The Farmer-Chef Connection: A Discussion Recap

Christy Colasurdo

Despite the threat of looming thunderstorms, the show went on at Wakeman Town Farm Monday night, as more than 200 —farmers, food artisans and writers, chefs and food lovers turned out for the Farmer-Chef Connection, a grassroots event focusing on why sourcing and buying local is so important.

Moderated by Elizabeth Beller, WTF chairman, the panel included Bill Taibe, chef at The Whelk and Le Farm, Lori Cochran of the Westport Farmer’s Market, Rene Giroux, the head grower for Gilbertie’s, Nancy Roper, chef of Boxcar Cantina, along with Michael Aitkenhead, WTF Steward and teacher of environmental science at Staples High School.

The main event started with a discussion about what we, as a community, can do to make it more appealing to buy from local vendors, farmers’ markets and farm-to-table restaurants, as well as what chefs of all stripes can do to work together to leverage their local purchasing power.

The panel talked about what it will take to get customers to understand the value of foods that are produced sustainably (healthier, fresher, tastier, better for the local environment and economy) and to change up the mindset so people understand where the few extra dollars spent on organic or sustainably produced local foods goes. As Lori Cochran put it it, “Farming the right way is harder. But it is worth it.” Farm Steward Mike Aitkenhead, noted that immigrants, despite their relatively low incomes, seem to innately understand the value of organic produce, and are willing to pay more for local products grown without harmful pesticides. He says if they can do it, we in Westport can do it, too.

Chef Taibe spoke of how more local restaurateurs (despite fears that higher priced sustainable ingredients will eat into margins), can be quite successful while supporting local farmers. His Westport restaurants, The Whelk and leFarm, are two strong cases in point.

He stressed the importance of the farmer-chef connection and relayed an anecdote about how moved he was by Easton farmer Patti Popp’s Facebook Post that she was near tears because her recently planted crops were washing away from back-to-back deluges. He noted that having a relationship with farmers like Patti keeps him keenly aware and appreciative of how hard each farmer works to get the best foods into his hands.

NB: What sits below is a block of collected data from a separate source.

(** A row stops the loop exactly when it is one of those described
    as throwing. *)
Lemma rule_step_throws (pacContent : string) (rule : RuleRow) :
  rule_step JSON_parse StringToNumber ObjectToNumber ObjectToString
    FractionToString pacContent rule
  = None
  <-> Describe.throws JSON_parse StringToNumber ObjectToNumber
        ObjectToString FractionToString rule.
Proof.
  unfold rule_step, Describe.throws; cbv zeta.
  destruct (JSON_parse rule.(host_ids)) as [hostIds|]; [|tauto].
  destruct hostIds as [|b|n|s|items|members]; cbn [length_gt_0 index_0].
  - tauto.
  - split; [discriminate | intros []].
  - split; [discriminate | intros []].
  - destruct s as [|c s]; cbn [String.length Nat.ltb Nat.leb template_text];
      (split; [discriminate | intros []]).
  - destruct items as [|item items]; cbn [List.length Nat.ltb Nat.leb].
    + split; [discriminate | intros []].
    + destruct (template_text ObjectToString FractionToString (Some item));
        split; congruence || discriminate.
  - destruct (member "length" members) as [length|];
      [|split; [discriminate | intros []]].
    destruct (Api.Number StringToNumber ObjectToNumber length) as [n|];
      cbn [option_map]; [|tauto].
    destruct (Api.gt_zero n).
    + destruct (template_text ObjectToString FractionToString
                  (member "0" members)); split;
        try discriminate; try tauto.
      intros [_ H]; discriminate.
    + split; [discriminate | intros [H _]; discriminate].
Qed.

Lemma forEach_rule_fails (rules : list RuleRow) (pacContent : string) :
  forEach_rule JSON_parse StringToNumber ObjectToNumber ObjectToString
    FractionToString pacContent rules
  = None
  <-> Exists
        (Describe.throws JSON_parse StringToNumber ObjectToNumber
           ObjectToString FractionToString)
        rules.
Proof.
  revert pacContent. induction rules as [|r rules IH]; intros pacContent.
  - simpl. split; [discriminate | intros H; inversion H].
  - cbn [forEach_rule].
    destruct (rule_step JSON_parse StringToNumber ObjectToNumber
                ObjectToString FractionToString pacContent r)
      as [acc|] eqn:E.
    + rewrite IH. split; [now right|]. intros H.
      inversion H as [? ? Hr|]; subst; [|assumption].
      apply (rule_step_throws pacContent) in Hr. congruence.
    + split; [|reflexivity]. intros _. left.
      now apply (rule_step_throws pacContent).
Qed.

(** The handler answers with a script when no row throws. *)
Lemma pac_defined (hosts : list Host) (rules : list RuleRow) :
  Forall
    (fun r =>
       ~ Describe.throws JSON_parse StringToNumber ObjectToNumber
           ObjectToString FractionToString r)
    rules ->
  exists text,
    pac JSON_parse StringToNumber ObjectToNumber ObjectToString
      FractionToString hosts rules
    = Some text.
Proof.
  intros Hall. unfold pac; cbv zeta.
  destruct (forEach_rule JSON_parse StringToNumber ObjectToNumber
              ObjectToString FractionToString
              (List.fold_left host_step hosts pac_head ++ pac_middle) rules)
    as [acc|] eqn:E; [now eexists|].
  apply forEach_rule_fails in E. apply Exists_exists in E.
  destruct E as [r [Hr Ht]]. rewrite Forall_forall in Hall.
  now destruct (Hall r Hr).
Qed.

End WithParser.

End StaticScript.

(** ** The table and the conditionals of the pre-expanded script *)
Section StaticClaims.
Import StaticPac.

Example pac_sample :
  sample_pac sample_hosts sample_rules
  = Some
      (pac_head
       ++ "        1: " ++ JS.dq ++ "SOCKS5 proxy.example.com:8080" ++ JS.dq
       ++ "," ++ JS.nl
       ++ "        2: " ++ JS.dq ++ "PROXY proxy2.example.com:8081" ++ JS.dq
       ++ "," ++ JS.nl
       ++ pac_middle
       ++ "    if (/\.*\.github\.com/.test(host)) return PROXY[2];" ++ JS.nl
       ++ "    if (/a\.youtube\.com/.test(host)) return PROXY[1];" ++ JS.nl
       ++ pac_tail).
Proof. vm_compute. reflexivity. Qed.

(** The keyword of an entry, by stored type. *)
Lemma keyword_cases (t : string) :
  (t = "SOCKS" /\ Describe.keyword t = Some "SOCKS5")
  \/ (t = "HTTP" /\ Describe.keyword t = Some "PROXY")
  \/ (t = "HTTPS" /\ Describe.keyword t = Some "HTTPS")
  \/ (t <> "SOCKS" /\ t <> "HTTP" /\ t <> "HTTPS"
      /\ Describe.keyword t = None).
Proof.
  unfold Describe.keyword.
  destruct (String.eqb_spec t "SOCKS") as [->|H1]; [now left|].
  destruct (String.eqb_spec t "HTTP") as [->|H2]; [now right; left|].
  destruct (String.eqb_spec t "HTTPS") as [->|H3]; [now right; right; left|].
  right; right; right. now repeat split.
Qed.

(** A host of another type adds nothing to the table. *)
Lemma host_step_other_type (pacContent : string) (h : Host) :
  h.(type) <> "SOCKS" -> h.(type) <> "HTTP" -> h.(type) <> "HTTPS" ->
  host_step pacContent h = pacContent.
Proof.
  intros H1 H2 H3. unfold host_step.
  destruct (String.eqb_spec h.(type) "SOCKS"); [contradiction|].
  destruct (String.eqb_spec h.(type) "HTTP"); [contradiction|].
  destruct (String.eqb_spec h.(type) "HTTPS"); [contradiction|].
  reflexivity.
Qed.

(** The key of an entry occurs in a script that has the entry. *)
Lemma table_has_entry_key (text : string) (h : Host) :
  Stated.table_has_entry text h ->
  JS.occurs_in ("        " ++ id_text h.(id) ++ ": " ++ JS.dq) text.
Proof.
  intros [keyword [before [after [rest H]]]].
  exists (pac_head ++ before),
         (keyword ++ " " ++ h.(host) ++ ":" ++ JS.Number_toString h.(port)
          ++ JS.dq ++ "," ++ JS.nl ++ after ++ pac_middle ++ rest).
  rewrite H. unfold Describe.entry_with. now rewrite !append_assoc.
Qed.

(** The script of a configuration whose only host has the type
    [PROXY]: the table is empty, it has no entry keyed by the id of
    that host. *)
Lemma PROXY_host_has_no_entry :
  sample_pac [PROXY_host] []
  = Some (pac_head ++ pac_middle ++ pac_tail)
  /\ ~ Stated.table_has_entry (pac_head ++ pac_middle ++ pac_tail)
       PROXY_host.
Proof.
  split; [reflexivity|].
  intros H. apply table_has_entry_key in H. apply includes_spec in H.
  vm_compute in H. discriminate.
Qed.

(** C7 (amended). In the script the handler answers with, every host
    of the configuration whose type is [SOCKS], [HTTP] or [HTTPS] has
    an entry in the table, between the opening of the table and its
    closing: a line that begins with the id of the host as the key and
    holds a proxy string for the host. *)
Theorem proxy_table_has_typed_hosts
        (JSON_parse : string -> option Api.json)
        (StringToNumber : string -> Api.number)
        (ObjectToNumber : Api.json -> option Api.number)
        (ObjectToString : Api.json -> option string)
        (FractionToString : Qc -> string)
        (hosts : list Host) (rules : list RuleRow) (text : string)
        (h : Host) :
  pac JSON_parse StringToNumber ObjectToNumber ObjectToString
    FractionToString hosts rules
  = Some text ->
  In h hosts ->
  h.(type) = "SOCKS" \/ h.(type) = "HTTP" \/ h.(type) = "HTTPS" ->
  Stated.table_has_entry text h.
Proof.
  intros Hpac Hin Htype. apply pac_text in Hpac.
  apply in_split in Hin. destruct Hin as [l1 [l2 ->]].
  assert (Hk : exists k, Describe.keyword h.(type) = Some k).
  { destruct (keyword_cases h.(type))
      as [[_ E] | [[_ E] | [[_ E] | [H1 [H2 [H3 _]]]]]];
      try (eexists; exact E).
    exfalso. destruct Htype as [E | [E | E]]; contradiction. }
  destruct Hk as [k Hk]. unfold Stated.table_has_entry.
  exists k,
         (String.concat "" (List.map Describe.table_entry l1)),
         (String.concat "" (List.map Describe.table_entry l2)),
         (String.concat ""
            (List.map
               (Describe.conditional JSON_parse StringToNumber
                  ObjectToNumber ObjectToString FractionToString)
               rules)
          ++ pac_tail).
  rewrite Hpac, map_app, concat_app. cbn [List.map].
  rewrite concat_cons. unfold Describe.table_entry at 2. rewrite Hk.
  unfold Describe.entry_with. now rewrite !append_assoc.
Qed.

Lemma proxy_table_has_typed_hosts_witness :
  Stated.table_has_entry
    (pac_head
     ++ "        1: " ++ JS.dq ++ "SOCKS5 proxy.example.com:8080" ++ JS.dq
     ++ "," ++ JS.nl
     ++ "        2: " ++ JS.dq ++ "PROXY proxy2.example.com:8081" ++ JS.dq
     ++ "," ++ JS.nl
     ++ pac_middle
     ++ "    if (/\.*\.github\.com/.test(host)) return PROXY[2];" ++ JS.nl
     ++ "    if (/a\.youtube\.com/.test(host)) return PROXY[1];" ++ JS.nl
     ++ pac_tail)
    (mkHost (Some 2%Z) 1 "b" "HTTP" "proxy2.example.com" 8081).
Proof.
  apply (proxy_table_has_typed_hosts sample_JSON_parse
           Api.sample_StringToNumber Api.sample_ObjectToNumber
           sample_ObjectToString sample_FractionToString sample_hosts
           sample_rules _
           (mkHost (Some 2%Z) 1 "b" "HTTP" "proxy2.example.com" 8081)).
  - vm_compute. reflexivity.
  - simpl. right. left. reflexivity.
  - right. left. reflexivity.
Defined.
Lemma safe_total {A} (m : M R A) :
  (forall w, exists a w', m w = (Ok a, w')) -> safe R m.
Proof. intros H w e w' E. destruct (H w) as (a & w0 & E0). congruence. Qed.

Lemma safe_popen (cmd : list str) : safe R (popen cmd).
Proof.
  apply safe_total. intros w. unfold popen.
  destruct (match cmd with
            | [] => spawn cmd (repo w) (fs w)
            | prog :: args =>
              if Py.eqb prog (py "diff")
              then (diff_status args (fs w), [], repo w, fs w)
              else spawn cmd (repo w) (fs w)
            end) as [[[code out] r] t].
  eauto.
Qed.

Ltac safe_step :=
  first
    [ apply safe_ret
    | apply safe_raise; reflexivity
    | apply safe_popen
    | apply safe_total; intros; eexists; eexists; reflexivity
    | apply safe_bind; [|intros]
    | match goal with
      | |- safe R (match ?x with _ => _ end) => destruct x
      | |- safe R (if ?b then _ else _) => destruct b
      | |- safe R (let (_, _) := ?x in _) => destruct x
      end ].

Ltac safe_tac := repeat safe_step.

Lemma safe_call (cmd : list str) : safe R (call cmd).
Proof. unfold call. safe_tac. Qed.

Lemma safe_check_call (cmd : list str) : safe R (check_call cmd).
Proof. unfold check_call. safe_tac. Qed.

Lemma safe_logging (l : level) (msg : str) : safe R (logging l msg).
Proof. safe_tac. Qed.

Lemma safe_read_file (p : str) : safe R (read_file p).
Proof. unfold read_file, get_fs. safe_tac. Qed.

Lemma safe_write_file (p c : str) : safe R (write_file p c).
Proof. unfold write_file, get_fs, set_fs. safe_tac. Qed.

Lemma safe_os_mkdir (p : str) : safe R (os_mkdir p).
Proof. unfold os_mkdir, get_fs, set_fs. safe_tac. Qed.

Lemma safe_shutil_rmtree (p : str) : safe R (shutil_rmtree p).
Proof. unfold shutil_rmtree, get_fs, set_fs. safe_tac. Qed.

Lemma safe_shutil_copyfile (a b : str) : safe R (shutil_copyfile a b).
Proof.
  unfold shutil_copyfile.
  destruct (Py.list_eqb _ _); [apply safe_raise; reflexivity|].
  apply safe_bind; [apply safe_read_file | intros; apply safe_write_file].
Qed.

Lemma safe_glob (p : str) : safe R (glob p).
Proof. unfold glob, get_fs. safe_tac. Qed.

Lemma safe_for_each {A} (l : list A) (body : A -> M R unit) :
  (forall x, safe R (body x)) -> safe R (for_each l body).
Proof.
  intros H. induction l as [|x l IH]; cbn [for_each].
  - apply safe_ret.
  - apply safe_bind; [apply H | intros; exact IH].
Qed.

Lemma safe_package_entry (recurse : list str -> M R unit)
      (rel : list str) (filepath : str) :
  (forall r, safe R (recurse r)) -> safe R (package_entry recurse rel filepath).
Proof.
  intros H. unfold package_entry.
  apply safe_bind; [unfold os_path_isdir; safe_tac|]. intros [|].
  - apply safe_bind; [apply safe_os_mkdir | intros; apply H].
  - destruct (Py.endswith filepath (py ".py")).
    + apply safe_bind; [apply safe_read_file | intros].
      apply safe_bind; [apply safe_write_file | intros].
      apply safe_bind; [apply safe_call | intros; apply safe_logging].
    + apply safe_bind; [apply safe_logging | intros; apply safe_shutil_copyfile].
Qed.

Lemma safe_create_rec (depth : nat) (rel : list str) :
  safe R (create_segmentio_branded_package_rec depth rel).
Proof.
  revert rel. induction depth as [|d IH]; intros rel;
    cbn [create_segmentio_branded_package_rec].
  - apply safe_raise. reflexivity.
  - apply safe_bind; [apply safe_glob | intros].
    apply safe_for_each. intros x. apply safe_package_entry, IH.
Qed.

Lemma safe_rebuild_through_commit (depth : nat) :
  safe R (rebuild_through_commit depth).
Proof.
  unfold rebuild_through_commit.
  apply safe_bind; [|intros; apply safe_bind; [|intros]].
  - unfold clobber.
    apply safe_bind; [apply safe_logging | intros].
    apply safe_bind; [unfold os_path_isdir; safe_tac | intros [|]].
    + apply safe_bind; [apply safe_shutil_rmtree | intros; apply safe_os_mkdir].
    + apply safe_bind; [apply safe_ret | intros; apply safe_os_mkdir].
  - unfold generate.
    apply safe_bind; [apply safe_logging | intros].
    apply safe_bind; [apply safe_create_rec | intros].
    unfold refactor_setup_with_segmentio_branding.
    apply safe_bind; [apply safe_read_file | intros; apply safe_write_file].
  - unfold commit_package.
    apply safe_bind; [apply safe_logging | intros].
    apply safe_bind; [apply safe_check_call | intros; apply safe_check_call].
Qed.

End Safe.


(** ** The orchestrator *)

Section Claims_orchestrator.

Context {R : Type} {collab : Collaborator R}.

(** The main program, once its first four phases have succeeded. *)
Lemma main_after_tags (w w1 w2 w3 w4 : world R) (depth : nat) (skip : bool)
      (sc ct mrt : str) :
  record_start w = (Ok sc, w1) -> sync w1 = (Ok tt, w2) ->
  guard w2 = (Ok tt, w3) -> compare_tags w3 = (Ok (ct, mrt), w4) ->
  main depth skip w
  = (release_merge skip ct mrt ;;
     try_except_reraise (rebuild_through_commit depth) (rollback sc) ;;
     logging_info (py "now you may run: `git push origin segmentio-release`") ;;
     logging_info (py "successfully created segmentio Release " ++ mrt)) w4.
Proof.
  intros H1 H2 H3 H4. unfold main.
  rewrite (bind_ok _ _ w w1 sc H1), (bind_ok _ _ w1 w2 tt H2),
    (bind_ok _ _ w2 w3 tt H3), (bind_ok _ _ w3 w4 (ct, mrt) H4).
  reflexivity.
Qed.

Lemma trace_before_merge (w w1 w2 w3 w4 : world R) (sc ct mrt : str) :
  record_start w = (Ok sc, w1) -> sync w1 = (Ok tt, w2) ->
  guard w2 = (Ok tt, w3) -> compare_tags w3 = (Ok (ct, mrt), w4) ->
  exists name G,
    (G = [Cmd.abbrev_ref] \/
     G = [Cmd.abbrev_ref; Cmd.verify_branch; Cmd.checkout_branch]) /\
    trace w4 = trace w ++ [Cmd.rev_parse_head; Cmd.remote_v;
                           Cmd.fetch_master name; Cmd.fetch_tags name]
                       ++ G ++ [Cmd.describe_master; Cmd.describe_tags].
Proof.
  intros H1 H2 H3 H4.
  apply record_start_ok in H1 as [_ T1]. apply sync_ok in H2 as [name T2].
  apply compare_tags_ok in H4. apply guard_ok in H3.
  exists name.
  destruct H3 as [T3 | T3];
    [exists [Cmd.abbrev_ref]
    |exists [Cmd.abbrev_ref; Cmd.verify_branch; Cmd.checkout_branch]];
    (split; [auto|]); rewrite H4, T3, T2, T1, <- !app_assoc; reflexivity.
Qed.
Lemma write_all_last (ws : list (Z * Z)) (l : JournalLine) :
  write_all ws l = match last_write ws (jl_id l) with
                   | Some c => set_line_no c l
                   | None => l
                   end.
Proof.
  unfold write_all. revert l. induction ws as [|w ws IH]; intro l; [reflexivity|].
  cbn [fold_left last_write]. rewrite IH. unfold write_one.
  destruct (jl_id l =? fst w).
  - change (jl_id (set_line_no (snd w) l)) with (jl_id l).
    destruct (last_write ws (jl_id l)); reflexivity.
  - destruct (last_write ws (jl_id l)); reflexivity.
Qed.

Lemma write_all_keys (ws : list (Z * Z)) (l : JournalLine) :
  jl_id (write_all ws l) = jl_id l /\ jl_entry_id (write_all ws l) = jl_entry_id l.
Proof. rewrite write_all_last. destruct (last_write ws (jl_id l)); split; reflexivity. Qed.

Lemma write_all_twice (ws : list (Z * Z)) (l : JournalLine) :
  write_all ws (write_all ws l) = write_all ws l.
Proof.
  rewrite (write_all_last ws (write_all ws l)).
  rewrite (proj1 (write_all_keys ws l)), write_all_last.
  destruct (last_write ws (jl_id l)); reflexivity.
Qed.

Lemma numbering_keys (g : JournalLine -> JournalLine) (cur : option Z) (cnt : Z)
    (todo : list JournalLine) :
  (forall l, jl_id (g l) = jl_id l /\ jl_entry_id (g l) = jl_entry_id l) ->
  numbering cur cnt (map g todo) = numbering cur cnt todo.
Proof.
  intro Hg. revert cur cnt. induction todo as [|jl todo IH]; intros cur cnt;
    [reflexivity|].
  cbn [map numbering]. unfold next_counter.
  destruct (Hg jl) as [-> ->]. rewrite IH. reflexivity.
Qed.

Lemma order_by_keys (g : JournalLine -> JournalLine) (rows : list JournalLine) :
  (forall l, jl_id (g l) = jl_id l /\ jl_entry_id (g l) = jl_entry_id l) ->
  order_by by_entry_id_id (map g rows) = map g (order_by by_entry_id_id rows).
Proof.
  intro Hg. apply order_by_map. intros a b. unfold by_entry_id_id.
  destruct (Hg a) as [-> ->], (Hg b) as [-> ->]. reflexivity.
Qed.

Lemma forwards_idempotent (rows : list JournalLine) :
  forwards (forwards rows) = forwards rows.
Proof.
  rewrite (forwards_writes (forwards rows)).
  rewrite (forwards_writes rows) at 1 2 3.
  set (ws := numbering None 0 (order_by by_entry_id_id rows)).
  rewrite (order_by_keys (write_all ws)) by apply write_all_keys.
  rewrite (numbering_keys (write_all ws)) by apply write_all_keys.
  fold ws. rewrite map_map. apply map_ext. apply write_all_twice.
Qed.

Lemma numbering_ids (cur : option Z) (cnt : Z) (todo : list JournalLine) :
  map fst (numbering cur cnt todo) = map jl_id todo.
Proof.
  revert cur cnt. induction todo as [|jl todo IH]; intros cur cnt; [reflexivity|].
  cbn [numbering map fst]. rewrite IH. reflexivity.
Qed.

Lemma last_write_none (ws : list (Z * Z)) (i : Z) :
  ~ In i (map fst ws) -> last_write ws i = None.
Proof.
  induction ws as [|w ws IH]; intro H; [reflexivity|].
  cbn [last_write]. rewrite IH by (intro; apply H; right; assumption).
  destruct (Z.eqb_spec i (fst w)) as [->|_]; [|reflexivity].
  exfalso. apply H. left. reflexivity.
Qed.

(** With distinct identities each row receives exactly the write issued at
    its own turn of the loop. *)
Lemma writes_on_todo (todo : list JournalLine) (cur : option Z) (cnt : Z) :
  NoDup (map jl_id todo) ->
  map (write_all (numbering cur cnt todo)) todo = renumber cur cnt todo.
Proof.
  revert cur cnt. induction todo as [|jl todo IH]; intros cur cnt ND; [reflexivity|].
  inversion ND as [|i ids Hnotin ND' E]; subst.
  cbn [numbering renumber map]. f_equal.
  - unfold write_all. cbn [fold_left]. unfold write_one at 2. cbn [fst snd].
    rewrite Z.eqb_refl. fold (write_all (numbering (Some (jl_entry_id jl))
                                (next_counter cur cnt jl) todo)
                                (set_line_no (next_counter cur cnt jl) jl)).
    rewrite write_all_last.
    change (jl_id (set_line_no (next_counter cur cnt jl) jl)) with (jl_id jl).
    rewrite last_write_none; [reflexivity|].
    rewrite numbering_ids. exact Hnotin.
  - rewrite <- (IH (Some (jl_entry_id jl)) (next_counter cur cnt jl) ND').
    apply map_ext_in. intros l Hl.
    unfold write_all. cbn [fold_left]. unfold write_one at 2. cbn [fst].
    destruct (Z.eqb_spec (jl_id l) (jl_id jl)) as [E|_]; [|reflexivity].
    exfalso. apply Hnotin. rewrite <- E. apply in_map, Hl.
Qed.

Lemma by_entry_id_id_le (a b : JournalLine) :
  by_entry_id_id a b = true -> le_entry_id a b.
Proof.
  unfold by_entry_id_id, le_entry_id.
  rewrite orb_true_iff, andb_true_iff, Z.ltb_lt, Z.eqb_eq. lia.
Qed.

Lemma by_entry_id_id_ge (a b : JournalLine) :
  by_entry_id_id a b = false -> le_entry_id b a.
Proof.
  unfold by_entry_id_id, le_entry_id.
  rewrite orb_false_iff, Z.ltb_ge. lia.
Qed.

Lemma insert_by_sorted (x : JournalLine) (l : list JournalLine) :
  StronglySorted le_entry_id l ->
  StronglySorted le_entry_id (insert_by by_entry_id_id x l).
Proof.
  induction 1 as [|y l Hs IH Hy]; simpl.
  - repeat constructor.
  - destruct (by_entry_id_id x y) eqn:E.
    + apply by_entry_id_id_le in E.
      constructor; [constructor; assumption|].
      constructor; [exact E|].
      eapply Forall_impl; [|exact Hy]. unfold le_entry_id in *. intros; lia.
    + apply by_entry_id_id_ge in E.
      constructor; [exact IH|].
      apply (Permutation_Forall (insert_by_perm by_entry_id_id x l)).
      constructor; assumption.
Qed.

Lemma order_by_sorted (rows : list JournalLine) :
  StronglySorted le_entry_id (order_by by_entry_id_id rows).
Proof.
  induction rows as [|x rows IH]; simpl; [constructor | apply insert_by_sorted, IH].
Qed.

Lemma filter_length_perm {A : Type} (p : A -> bool) (l l' : list A) :
  Permutation l l' -> List.length (filter p l) = List.length (filter p l').
Proof.
  induction 1 as [|x l l' _ IH|x y l|l l' l'' _ IH1 _ IH2]; simpl.
  - reflexivity.
  - destruct (p x); simpl; congruence.
  - destruct (p x), (p y); reflexivity.
  - congruence.
Qed.

Lemma of_entry_spec (e : Z) (l : JournalLine) :
  reflect (jl_entry_id l = e) (of_entry e l).
Proof. apply Z.eqb_spec. Qed.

The upshot of the discussion focused on ways for restaurateurs to make ordering and buying from local vendors more economical and practical, with suggestions such as two restaurants coming together to share the purchase and storage of a whole cow.

Taibe talked about attempts to set up a local RSA system (restaurant supported agriculture), where chefs place their orders with local farmers weekly and the produce is delivered to a central Westport location, like Wakeman Town Farm or the Farmers’ Market.

The RSA also gives the chefs a chance to tell the farmer exactly what they need, and even suggest which feed to raise cows or chickens on in order to yield the specific flavor profile that that they desire.

After a Q&A, Beller introduced some of the local farmers in the audience and it was refreshing to see so many relatively young (under 50) farmers representing a new generation of local food producers. Some of the farmers in the house included Sport Hill Farm (Easton), Gilbertie's Herb Farm (Easton, Westport), Speckled Rooster Farm (Westport), Chubby Bunny Farm (Falls Hill), Wells Hill Farm (Weston), Farming 101 (Newtown), Farah's Farm (Wilton).

Before wrapping up, moderator Beller challenged the crowd to “be ballsy” in restaurants and ask their servers where their produce and meats come from. “I ask specifically which farms my salad greens and other ingredients are from. When they say, ‘a local farm,’ I push for specifics. I want them to know that it’s important to me to eat in restaurants that serve local foods.”

All in all, it was a glorious night on the farm, all about good food, hardworking people, and sharing ideas about how to support local farmers and food producers.